▶ **Records for processing**:
※ ※ ※

Lemma file_mirrors_console_records_witness :
  exists r,
    @startup Run.engine Fake.stof More.sink_world = inr (More.sink_params, More.sink_entry)
    /\ @main Run.engine Fake.stof More.sink_world 5 = Some r
    /\ file_of (trace r) = records_of (trace r)
    /\ List.length (file_of (trace r)) = 2%nat.
Proof.
  eexists.
  assert (@startup Run.engine Fake.stof More.sink_world
          = inr (More.sink_params, More.sink_entry)) as H1 by (vm_compute; reflexivity).
  split; [exact H1|].
  split; [vm_compute; reflexivity|].
  split; [|vm_compute; reflexivity].
  refine (@file_mirrors_console_records Run.engine Fake.stof More.sink_world
            More.sink_params _ 5%nat _ H1 _).
  vm_compute. reflexivity.
Defined.

(** ** Whole executions in raw mode *)

Section RawRuns.

Context {API : WhisperAPI}.
Variable params : whisper_params.
Variable prog : string.

Hypothesis raw_mode : from_wav_file params = false.
Hypothesis engine_ok : always_succeeds API.

(** An iteration that finds a whole buffer on standard input. *)
Lemma raw_iteration_full (st : loop_state) :
  Istream.good (cin st) = true ->
  (List.length (pcmf32 st) * 4 <= List.length (Istream.unread (cin st)))%nat ->
  n_iter st <> INT_MAX ->
  exists st',
    iteration params prog st = (Next, st')
    /\ Istream.good (cin st') = true
    /\ Istream.unread (cin st')
       = skipn (List.length (pcmf32 st) * 4) (Istream.unread (cin st))
    /\ pcmf32 st'
       = floats_of_bytes (firstn (List.length (pcmf32 st) * 4) (Istream.unread (cin st)))
    /\ List.length (pcmf32 st') = List.length (pcmf32 st)
    /\ n_iter st' = n_iter st + 1
    /\ is_running st' = is_running st
    /\ engine_windows (log st') = engine_windows (log st) ++ [pcmf32 st'].
Proof.
  intros Hgood Hlen Hn.
  pose proof (read_window_length params st) as L. cbv zeta in L.
  destruct L as [Lraw _]. specialize (Lraw raw_mode).
  pose proof (read_window_frame params st) as F. cbv zeta in F.
  destruct F as (Fw & _ & _ & _ & _ & Fr & Fn).
  revert Lraw Fw Fr Fn.
  unfold iteration. rewrite (read_window_raw_eq params st raw_mode). cbv zeta.
  rewrite (read_full _ _ Hgood Hlen). cbn [Istream.eof Istream.eofbit snd].
  rewrite overwrite_full
    by (rewrite length_firstn, bytes_of_floats_length; apply Nat.min_l; exact Hlen).
  match goal with
  | |- context [process_window params prog ?s] => set (st1 := s)
  end.
  intros Lraw Fw Fr Fn.
  assert (n_iter st1 <> INT_MAX) as Hn1 by (rewrite Fn; exact Hn).
  rewrite (process_window_eq params prog st1 Hn1).
  pose proof (engine_ok (ctx st1) (wparams params) (pcmf32 st1)) as Hret.
  destruct (whisper_full (ctx st1) (wparams params) (pcmf32 st1)) as [ret ctx'].
  cbn [fst] in Hret. subst ret. cbn [Z.eqb].
  eexists. split; [reflexivity|].
  cbn [cin pcmf32 n_iter is_running log].
  split; [reflexivity|]. split; [reflexivity|]. split; [reflexivity|].
  split; [exact Lraw|]. split; [rewrite Fn; reflexivity|]. split; [exact Fr|].
  rewrite !engine_windows_app, engine_windows_call, engine_windows_segments.
  cbn [engine_windows]. rewrite app_nil_r, Fw. reflexivity.
Qed.

(** An iteration that finds less than a buffer. *)
Lemma raw_iteration_short (st : loop_state) :
  Istream.good (cin st) = true ->
  (List.length (Istream.unread (cin st)) < List.length (pcmf32 st) * 4)%nat ->
  exists st',
    iteration params prog st = (Break, st')
    /\ engine_windows (log st') = engine_windows (log st).
Proof.
  intros Hgood Hshort.
  pose proof (read_window_frame params st) as F. cbv zeta in F.
  destruct F as (Fw & _). revert Fw.
  unfold iteration. rewrite (read_window_raw_eq params st raw_mode). cbv zeta.
  unfold Istream.read. rewrite Hgood.
  apply Nat.ltb_lt in Hshort. rewrite Hshort.
  cbn [Istream.eof Istream.eofbit snd].
  intros Fw. eexists. split; [reflexivity | exact Fw].
Qed.

(** The loop on an input of [q] whole buffers and a shorter rest. *)
Lemma raw_loop (n : nat) (q : nat) :
  forall fuel st,
    (q < fuel)%nat ->
    Istream.good (cin st) = true ->
    is_running st = true ->
    List.length (pcmf32 st) = n ->
    (q * (n * 4) <= List.length (Istream.unread (cin st)) < S q * (n * 4))%nat ->
    n_iter st + Z.of_nat q <= INT_MAX ->
    exists st',
      main_loop params prog fuel st = Some (Break, st')
      /\ engine_windows (log st')
         = engine_windows (log st)
           ++ map floats_of_bytes (windows_of q (n * 4) 0 (Istream.unread (cin st))).
Proof.
  induction q as [|q IH]; intros fuel st Hfuel Hgood Hrun Hbuf Hlen Hn;
    (destruct fuel as [|fuel]; [lia|]); cbn [main_loop]; rewrite Hrun.
  - destruct (raw_iteration_short st Hgood) as (st' & Hit & Hw); [rewrite Hbuf; lia|].
    rewrite Hit. exists st'. split; [reflexivity|].
    cbn [windows_of map]. rewrite app_nil_r. exact Hw.
  - destruct (raw_iteration_full st Hgood) as (st1 & Hit & Hg1 & Hu1 & Hp1 & Hl1 & Hn1 & Hr1 & Hw1);
      [rewrite Hbuf; lia | lia |].
    rewrite Hit.
    assert (is_running st1 = true) as A1 by (rewrite Hr1; exact Hrun).
    assert (List.length (pcmf32 st1) = n) as A2 by (rewrite Hl1; exact Hbuf).
    assert (q * (n * 4) <= List.length (Istream.unread (cin st1)) < S q * (n * 4))%nat
      as A3 by (rewrite Hu1, length_skipn, Hbuf; lia).
    assert (n_iter st1 + Z.of_nat q <= INT_MAX) as A4 by lia.
    destruct (IH fuel st1 ltac:(lia) Hg1 A1 A2 A3 A4) as (st' & Hloop & Hw).
    exists st'. split; [exact Hloop|].
    rewrite Hw, Hw1, Hu1, Hp1, Hbuf, <- app_assoc. reflexivity.
Qed.

End RawRuns.

(** X8.  In raw mode, with a step of at least one sample and an engine none
    of whose calls fails, an execution recognises exactly the consecutive
    whole buffers of standard input, each of [4 * n_samples_step] bytes, in
    order, without gap or overlap; the rest that is shorter than a buffer is
    dropped, and [main] returns 0.  The number of whole buffers is at most
    [INT_MAX], the largest value of the iteration counter [n_iter]; the
    length of standard input is not bounded otherwise. *)
Theorem raw_run_recognises_whole_buffers {API : WhisperAPI}
    (stof : string -> stox Float32.t) (w : world) (p : whisper_params)
    (entry : loop_state) (n : Z) (fuel : nat) :
  startup stof w = inr (p, entry) ->
  from_wav_file p = false ->
  n_samples_step_of WHISPER_SAMPLE_RATE (step_ms p) = Some n ->
  0 < n ->
  always_succeeds API ->
  Z.of_nat (List.length (stdin w) / (Z.to_nat n * 4)) <= INT_MAX ->
  (List.length (stdin w) / (Z.to_nat n * 4) < fuel)%nat ->
  exists r,
    main stof w fuel = Some r
    /\ result r = Exit 0
    /\ engine_windows (trace r)
       = map floats_of_bytes
           (windows_of (List.length (stdin w) / (Z.to_nat n * 4)) (Z.to_nat n * 4) 0
                       (stdin w)).
Proof.
  intros Hs Hraw Hn Hpos Hok Hsmall Hfuel.
  destruct (startup_inr stof w p entry Hs)
    as (_ & n' & x & is_open & l & Hn' & _ & _ & -> & Hl & _).
  rewrite Hn in Hn'. injection Hn' as <-.
  set (size := (Z.to_nat n * 4)%nat) in *.
  assert (size <> 0)%nat as Hsize by (unfold size; lia).
  pose proof (Nat.div_mod (List.length (stdin w)) size Hsize) as Hdm.
  pose proof (Nat.mod_upper_bound (List.length (stdin w)) size Hsize) as Hmod.
  destruct (raw_loop p (argv0 w) Hraw Hok (Z.to_nat n) (List.length (stdin w) / size)
              fuel (loop_entry (Istream.of_bytes (stdin w)) x n is_open l))
    as (st' & Hloop & Hw); try reflexivity.
  - exact Hfuel.
  - cbn [loop_entry pcmf32]. apply repeat_length.
  - cbn [loop_entry cin Istream.of_bytes Istream.unread]. fold size. nia.
  - cbn [loop_entry n_iter]. lia.
  - unfold main. rewrite Hs, Hloop. eexists. split; [reflexivity|].
    split; [reflexivity|].
    rewrite after_loop_windows. cbn [snd]. rewrite Hw.
    cbn [loop_entry log cin Istream.of_bytes Istream.unread].
    rewrite engine_windows_app, Hl. reflexivity.
Qed.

※ ※ ※

▶ **What to work on**: Looking at the records above, please output exactly the lines that run from the one holding "- cbn [loop_entry n_iter]. lia." to the final line, and only those.

▶ **Reply**:
  - cbn [loop_entry n_iter]. lia.
  - unfold main. rewrite Hs, Hloop. eexists. split; [reflexivity|].
    split; [reflexivity|].
    rewrite after_loop_windows. cbn [snd]. rewrite Hw.
    cbn [loop_entry log cin Istream.of_bytes Istream.unread].
    rewrite engine_windows_app, Hl. reflexivity.
Qed.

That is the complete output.